First Sunday of Lent A
Q. When is insurance first mentioned in the Bible?
A. The day Adam and Eve realized they need more “coverage”!
(Sorry for such a bad joke…but most of the Adam and Eve jokes I could find were not appropriate to share in church.)
Was it all just a set up? No, not the way Adam blamed Eve, and Eve blamed the serpent. I mean the whole arrangement of having our first parents in the garden with the forbidden fruit in the first place. Knowing what God knows—which includes the future in its fullness—were the first man and woman set up to fall? Was the tree of the knowledge of good and evil nothing other than a trap?
No, God didn’t set out to trap us. (If that were in fact the case, who’d want to believe in a god like that?) So why put Adam and Eve in the Garden of Eden, and give them this solitary rule?
When God made the human race in his own image and likeness, he invested us with many of his own divine characteristics. Among them was freedom. God created us with free will. You see, God made the human race out of love. And God made us for love: to experience his love, and to love him in return. But love cannot be forced; to be true, it must be free. I mean no offence when I say it, but your dog or your cat does not love you. Sure, it wags its tail or rubs up against your leg…but that’s just because it knows who controls access to the food. Animals live by their instincts, not free will. And neither can a computer love you. Robots may appear human, but they act according to their programming, not freedom.
God didn’t make us to be puppets, with him pulling all the strings. If we were going to be able to love, we had to be free: free to choose to love God, to trust him, to obey him. But that came with a huge risk: that we might choose the opposite. God was more than willing to take the chance. And so he gives Adam and Eve a single law—not to trip them up, but to give them the necessary space to exercise their freedom. The forbidden fruit was intended to provide us with a way to prove our love for God—to choose against sin and for God.
We sadly know all too well how things went from there—not just because we've read the first pages of the Bible, but because we see this same story play out time and time again.
While we find the first man in a garden, this Sunday we encounter another man in the desert. Both Adam and Jesus, in rather unique fashion, can call God their “father.” And both are tempted by food—although in neither case is food the real focus of the temptation, but merely the bait employed by the evil one.
Jesus faces temptation in the desert for much the same reason Adam and Eve did in Eden. The devil is trying to sway him from his true mission and real identity—trying to get him to doubt God’s love and withhold his own. If Jesus would fall to temptations to self-interest, it would break his bond of love with us, for he’s come on the most selfless of missions: not to be served (as he tells us elsewhere), but to serve and give his life as a ransom for many (Mt 20:28). If Jesus would fall into disobedience of the divine will, it would break his bond of love with the Father, with whom the Son is perfectly one.

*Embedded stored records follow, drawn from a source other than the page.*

(** * wwvb_dec: the WWVB frame synchroniser and field decoder

    A shallow embedding of [wwvb_dec.c].  Every [uint32_t] is a [Z] whose
    wrap-around is written out with [u32]; the global sample array
    [uint8_t bits[BLEN]] is a [list Z] that every function receives; an array
    access outside its array is undefined behaviour in C and is a fault
    [OutOfBounds i] here, so that "every index read is in bounds" is the same
    as "the function returns [Ok]".

    The file has the functions of the program first, then the vocabulary of
    the statements and the test buffers, then the proofs: the lemmas on the
    loops and the scores, the claims C1 to C10, and the further properties
    X1 to X19 of the symbol matcher, the synchroniser, the decoder, the
    calendar converter, [print_frame], [main] and the buffer files.  The
    calendar converter is embedded twice: [daynum_to_month_day] stops at the
    first access outside its table, [daynum_to_month_day_around] serves such
    an access from the memory around the table and runs on. *)

From Stdlib Require Import String ZArith List Bool Lia.
Import ListNotations.
Local Open Scope Z_scope.

(** ** Results of fallible code *)

Inductive result (A : Type) : Type :=
| Ok (a : A)
| OutOfBounds (i : Z)
| OutOfFuel.
Arguments Ok {A} a.
Arguments OutOfBounds {A} i.
Arguments OutOfFuel {A}.

Definition bind {A B : Type} (m : result A) (k : A -> result B) : result B :=
  match m with
  | Ok a => k a
  | OutOfBounds i => OutOfBounds i
  | OutOfFuel => OutOfFuel
  end.

Notation "x <- m ;; k" := (bind m (fun x => k))
  (at level 61, m at next level, right associativity).
Notation "' p <- m ;; k" := (bind m (fun x => let p := x in k))
  (at level 61, p pattern, m at next level, right associativity).

(** ** Machine integers and arrays *)

Definition u32 (x : Z) : Z := x mod 2 ^ 32.

(** [a[i]] as an rvalue. *)
Definition load (a : list Z) (i : Z) : result Z :=
  if i <? 0 then OutOfBounds i
  else match nth_error a (Z.to_nat i) with
       | Some v => Ok v
       | None => OutOfBounds i
       end.

Fixpoint replace_nth (a : list Z) (n : nat) (v : Z) : list Z :=
  match a, n with
  | [], _ => []
  | _ :: t, O => v :: t
  | h :: t, S n' => h :: replace_nth t n' v
  end.

(** [a[i] = v]. *)
Definition store (a : list Z) (i v : Z) : result (list Z) :=
  if (i <? 0) || (Z.of_nat (length a) <=? i) then OutOfBounds i
  else Ok (replace_nth a (Z.to_nat i) v).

The responses of Adam and Jesus, however, couldn’t be any more different: by the disobedience of one man, we were made sinners, sharing his condemnation and subject to death; but by the obedience of the other, we are given the gift of righteousness, sharing in his victory and restored to life.
My prayers were answered last evening when I saw an insurance agent at Mass. Since I started things out with insurance, I asked him, “If God were to come to you with his plan to create Adam and Eve, and knowing the great risks involved, would you have written him a policy?” The guy’s response: “I’d have given them my coat”…providing a far more literal sort of needed “coverage” than I expected!
It was risky business, indeed, when God gave the human race free will. Yet his concern wasn’t with liability, but with love. God found it more than worth the risk.
In light of all this, and while it’s still so early in the season, now’s the right time to evaluate what we’ve chosen to do for Lent. Whether we’re giving something up, or have chosen to do something extra, it’s worth considering: Is this going to help me learn how to use my freedom as God originally intended, to realign my will with his? Is it providing me with a real way to prove my love? That, after all, is really the whole point, isn’t it?
About forty days from now, we’ll recall how the man we see in the desert today went to the Cross in perfect obedience and love—though sinless, accepting the death due to our transgressions. But on the third day, we’ll find him walking about alive again—not by coincidence, in a garden, for his death and resurrection return us to paradise.
May our Lenten disciplines prepare us well to meet him there.